▶ _To do_
The lines wanted run from the first one below through the one with "match needle with". Return them exactly.

▶ _Data to examine_

= = = =

(* ===== verification/Untils.v ===== *)
(** * Configuration and byte search (src/untils.h, src/untils.c)

    The persistent parameters of the lock, their invariant, the configuration
    file, and [memmem]. *)
From stdpp Require Import base strings list.
From Stdlib Require Import ZArith Lia.
From S2P Require Import Prelude World Monad.

(** ** memmem *)

(** [memcmp (begin + 1, tail, needle_len - 1) == 0] on the bytes at [begin] *)
Definition memcmp_eq (a b : list Z) : bool := bool_decide (take (length b) a = b).

(** The loop: [todo] positions are still to be tried, [begin] is the number of
    bytes skipped and [h] the haystack from there. *)
Fixpoint memmem_loop (todo : nat) (begin : nat) (h : list Z) (point : Z) (tail : list Z)
  : option nat :=
  match todo with
  | O => None
  | S todo =>
      match h with
      | [] => None
      | c :: h' =>
          if (c =? point) && memcmp_eq h' tail then Some begin
          else memmem_loop todo (S begin) h' point tail
      end
  end.

Definition memmem (haystack needle : list Z) : option nat :=
  match needle with
  | [] => Some 0%nat
  | point :: tail =>
      if (length haystack <? length needle)%nat then None
      else memmem_loop (S (length haystack - length needle)) 0 haystack point tail
  end.

Lemma memmem_loop_spec point tail : ∀ todo begin h,
  (todo + length tail <= length h)%nat →
  match memmem_loop todo begin h point tail with
  | Some i => (begin <= i)%nat ∧ occurs_at (point :: tail) h (i - begin) ∧
      ∀ j, (j < i - begin)%nat → ¬ occurs_at (point :: tail) h j
  | None => ∀ j, (j < todo)%nat → ¬ occurs_at (point :: tail) h j
  end.
Proof.
  induction todo as [|todo IH]; intros begin h Hl; cbn [memmem_loop]; [intros j; lia|].
  destruct h as [|c h]; [simpl in Hl; lia|].
  assert (occurs_at (point :: tail) (c :: h) 0 ↔ (c =? point) && memcmp_eq h tail = true) as E.
  { unfold occurs_at, memcmp_eq. simpl in *. rewrite andb_true_iff, Z.eqb_eq, bool_decide_eq_true.
    split; [intros [_ H]; by simplify_eq|]. intros [-> ->]. split; [lia|done]. }
  destruct ((c =? point) && memcmp_eq h tail) eqn:Ec.
  - replace (begin - begin)%nat with 0%nat by lia. split; [lia|]. split; [by apply E|]. lia.
  - specialize (IH (S begin) h). simpl in Hl. specialize (IH ltac:(lia)).
    destruct (memmem_loop _ _ _ _ _) as [i|].
    + destruct IH as (H1 & [H2 H3] & H4). split; [lia|].
      replace (i - begin)%nat with (S (i - S begin)) by lia.
      split; [split; simpl in *; [lia|done]|].
      intros [|j] Hj; [by rewrite E|]. intros [G1 G2]. apply (H4 j); [lia|].
      split; simpl in *; [lia|done].
    + intros [|j] Hj; [by rewrite E|]. intros [G1 G2]. apply (IH j); [lia|].
      split; simpl in *; [lia|done].
Qed.

Lemma memmem_correct' haystack needle :
  match memmem haystack needle with
  | Some i => occurs_at needle haystack i ∧ ∀ j, (j < i)%nat → ¬ occurs_at needle haystack j
  | None => ∀ j, ¬ occurs_at needle haystack j
  end.
Proof.
  destruct needle as [|point tail]; cbn [memmem].
  - split; [|lia]. split; simpl; [lia|done].
  - destruct (Nat.ltb_spec (length haystack) (length (point :: tail))) as [H|H].
    + intros j [H1 _]. lia.
    + pose proof (memmem_loop_spec point tail (S (length haystack - length (point :: tail))) 0
        haystack) as L. cbn [length] in *. specialize (L ltac:(lia)).
      destruct (memmem_loop _ _ _ _ _) as [i|].
      * rewrite Nat.sub_0_r in L. tauto.
      * intros j Hj. apply (L j); [destruct Hj; cbn [length] in *; lia|done].
Qed.

(** [memmem] returns the first position at which the needle
    occurs in the haystack, and NULL exactly when it occurs nowhere (the empty
    needle occurs at the beginning). *)
Lemma memmem_correct haystack needle :
  match memmem haystack needle with
  | Some i => occurs_at needle haystack i ∧ ∀ j, (j < i)%nat → ¬ occurs_at needle haystack j
  | None => ∀ j, ¬ occurs_at needle haystack j
  end.
Proof. apply memmem_correct'. Qed.

(** ** The parameters *)

Definition tel (flag : Z) (s : string) : TELEPHONE_ADDRESS :=
  mkTelephone flag (pad TELEPHONE_ADDRESS_LENGTH (bytes_of s)).
Definition no_tel : TELEPHONE_ADDRESS := tel 0 "".
Definition no_rfid : RFID_KEY := mkRfidKey 0 [0; 0; 0; 0].

(** The initial value of the variable [device_parameters] *)
Definition device_parameters : DEVICE_PARAMETERS := {|
  alarm_telephone := [tel 0 "8613316975697"; tel 1 "8613544033975"] ++ repeat no_tel 8;
  call_telephone := [tel 1 "13316975697"; tel 1 "13728692869"; tel 1 "13544033975";
                     tel 1 "075586607370"] ++ repeat no_tel 6;
  rfid_key := mkRfidKey 1 [0x86; 0x6E; 0xEB; 0x14] :: repeat no_rfid 9;
  tcp_domain := mkDomain (pad TCP_DOMAIN_LENGTH (bytes_of "iyuet.com")) 4123;
  lock_gate_alarm_time := 30;
  device_id := [0x01; 0xA1; 0x00; 0x01; 0x01; 0x01];
  key0 := [0x31; 0x31; 0x31; 0x31; 0x31; 0x31; 0x31; 0x31];
  key1 := [0x00; 0x00; 0xCB; 0x17; 0x62; 0x2F; 0x7A; 0xC5]
|}.

(** An array of [n] bytes *)
Definition bytes_len (n : nat) (l : list Z) : Prop := length l = n ∧ Forall byte l.

(** A number is stored in its array with a terminating zero. *)
Definition telephone_wf (t : TELEPHONE_ADDRESS) : Prop :=
  byte (tel_flag t) ∧ bytes_len TELEPHONE_ADDRESS_LENGTH (address t) ∧
  last (address t) = Some 0.

(** An alarm number is "86" and eleven digits at most: what is behind is zero. *)
Definition alarm_telephone_wf (t : TELEPHONE_ADDRESS) : Prop :=
  telephone_wf t ∧ drop 13 (address t) = repeat 0 7.

Definition rfid_wf (k : RFID_KEY) : Prop := byte (key_flag k) ∧ bytes_len 4 (key k).

Definition params_wf (p : DEVICE_PARAMETERS) : Prop :=
  (length (alarm_telephone p) = TELEPHONE_NUMBERS ∧ Forall alarm_telephone_wf (alarm_telephone p)) ∧
  (length (call_telephone p) = TELEPHONE_NUMBERS ∧ Forall telephone_wf (call_telephone p)) ∧
  (length (rfid_key p) = RFID_KEY_NUMBERS ∧ Forall rfid_wf (rfid_key p)) ∧
  (bytes_len TCP_DOMAIN_LENGTH (domain (tcp_domain p)) ∧
   last (domain (tcp_domain p)) = Some 0) ∧
  byte (lock_gate_alarm_time p) ∧ bytes_len 6 (device_id p) ∧ bytes_len 8 (key0 p) ∧
  bytes_len 8 (key1 p).

#[global] Instance params_wf_dec p : Decision (params_wf p).
Proof. unfold params_wf, alarm_telephone_wf, telephone_wf, rfid_wf, bytes_len. apply _. Defined.

Lemma device_parameters_wf : params_wf device_parameters.
Proof. by_computation. Qed.

(** Stored numbers are terminated, so reading them as C strings is defined. *)
Lemma last_zero_cstr l : last l = Some 0 → ∃ s, cstr l = Some s ∧ (length s < length l)%nat.
Proof.
  induction l as [|x l IH]; [done|]. intros H. simpl. destruct (Z.eqb_spec x 0).
  - exists []. split; [done|simpl; lia].
  - destruct l as [|y l]; [simpl in H; congruence|]. destruct IH as (s & Hs & Hl); [done|].
    exists (x :: s). rewrite Hs. split; [done|]. simpl in *. lia.
Qed.

Lemma telephone_cstr t :
  telephone_wf t → ∃ s, cstr (address t) = Some s ∧ (length s < TELEPHONE_ADDRESS_LENGTH)%nat.
Proof.
  intros (_ & [Hlen _] & Hlast). destruct (last_zero_cstr _ Hlast) as (s & Hs & Hl).
  exists s. split; [done|]. lia.
Qed.

(** ** The configuration file *)

Section config.
Context {HB : Board}.

Definition SYSTEM_CONFIG_FILE_NAME : string := "/config".

(** [open] with O_CREAT fails without changing anything, or the file is there:
    writing replaces its contents from the beginning, reading an empty file
    leaves [arg] alone. *)
Definition system_file_operate (arg : DEVICE_PARAMETERS) (flag : bool)
  : M DEVICE_PARAMETERS :=
  ok <- observe config_opens ;;
  if negb ok then mreturn arg
  else if flag then upd (set_config_file (Some arg)) ;;; mreturn arg
  else
    file <- get config_file ;;
    mreturn (match file with Some p => p | None => arg end).
End config.

(** ** The invariant of the state

    The parameters in memory and in the file are well formed and the global
    arrays have their size; [smsc] and [phone_call] hold C strings. *)
Definition terminated (n : nat) (l : list Z) : Prop :=
  length l = n ∧ ∃ s, cstr l = Some s.

Record wf (w : World) : Prop := {
  wf_params : params_wf (params w);
  wf_file p : config_file w = Some p → params_wf p;
  wf_work_map : bytes_len 50 (work_alarm_type_map w);
  wf_fault_map : bytes_len 50 (fault_alarm_type_map w);
  wf_http : bytes_len 100 (aip_bin_http_address w);
  wf_user : bytes_len 4 (gprs_mail_user w);
  wf_smsc : terminated 20 (smsc w);
  wf_phone : terminated 20 (phone_call w);
  wf_frame : bytes_len RECV_FRAME_SIZE (gprs_recv_frame w);
  wf_order : byte (gprs_order w)
}.

#[export] Instance wf_invariant : Invariant wf.
Proof. split; intros x w []; by split. Qed.

Lemma boot_world_wf http :
  bytes_len 100 http → wf (boot_world device_parameters http).
Proof.
  intros Hh. split; simpl; try done.
  - apply device_parameters_wf.
  - by_computation.
  - by_computation.
  - by_computation.
  - split; [done|]. by exists [].
  - split; [done|]. by exists [].
  - by_computation.
Qed.

(** Storing new parameters *)
Lemma wf_set_params p w : params_wf p → wf w → wf (set_params p w).
Proof. intros Hp []. by split. Qed.

Lemma runs_system_file_operate `{HB : Board} p flag :
  params_wf p → runs wf (system_file_operate p flag) params_wf.
Proof.
  intros Hp. unfold system_file_operate.
  eapply runs_seq; [by apply (runs_observe _ (λ _, True))|]. intros ok _.
  apply runs_if; intros _; [by apply runs_return|]. apply runs_if; intros _.
  - eapply runs_then; [|intros _; by apply runs_return].
    apply runs_upd. intros w []. split; simpl; try done. by intros p' [= <-].
  - eapply (runs_seq _ _ (λ o, ∀ p, o = Some p → params_wf p)).
    + apply runs_get. intros w []. done.
    + intros [p'|] H; apply runs_return; auto.
Qed.

(** A configuration that was saved is what the next start reads. *)
Lemma config_saved_is_read `{HB : Board} p arg w w1 w2 a b :
  config_opens (now w) = true → config_opens (now w1) = true →
  system_file_operate p true w = Done a w1 → system_file_operate arg false w1 = Done b w2 →
  b = p ∧ params w2 = params w.
Proof.
  intros O1 O2. unfold system_file_operate, mseq, observe, get, upd, mreturn. simpl.
  rewrite O1. simpl. intros [= <- <-]. simpl in *. rewrite O2. simpl. intros [= <- <-]. done.
Qed.

(** ** A concrete start *)

(** The initial value of [aip_bin_http_address] (aip.c) *)
Definition http_default : list Z :=
  pad 100 (bytes_of "http://116.255.185.77/smart_lock.bin").

Definition start_world : World := boot_world device_parameters http_default.

Lemma start_world_wf : wf start_world.
Proof. apply boot_world_wf. by_computation. Qed.

(** Every pin reads one, nothing arrives on the uarts. *)
Definition quiet_board : Board := bench_board (λ _ _, 1) (λ _ _, []).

= = = =

▶ _The completed task_
(* ===== verification/Untils.v ===== *)
(** * Configuration and byte search (src/untils.h, src/untils.c)

    The persistent parameters of the lock, their invariant, the configuration
    file, and [memmem]. *)
From stdpp Require Import base strings list.
From Stdlib Require Import ZArith Lia.
From S2P Require Import Prelude World Monad.

(** ** memmem *)

(** [memcmp (begin + 1, tail, needle_len - 1) == 0] on the bytes at [begin] *)
Definition memcmp_eq (a b : list Z) : bool := bool_decide (take (length b) a = b).

(** The loop: [todo] positions are still to be tried, [begin] is the number of
    bytes skipped and [h] the haystack from there. *)
Fixpoint memmem_loop (todo : nat) (begin : nat) (h : list Z) (point : Z) (tail : list Z)
  : option nat :=
  match todo with
  | O => None
  | S todo =>
      match h with
      | [] => None
      | c :: h' =>
          if (c =? point) && memcmp_eq h' tail then Some begin
          else memmem_loop todo (S begin) h' point tail
      end
  end.

Definition memmem (haystack needle : list Z) : option nat :=
  match needle with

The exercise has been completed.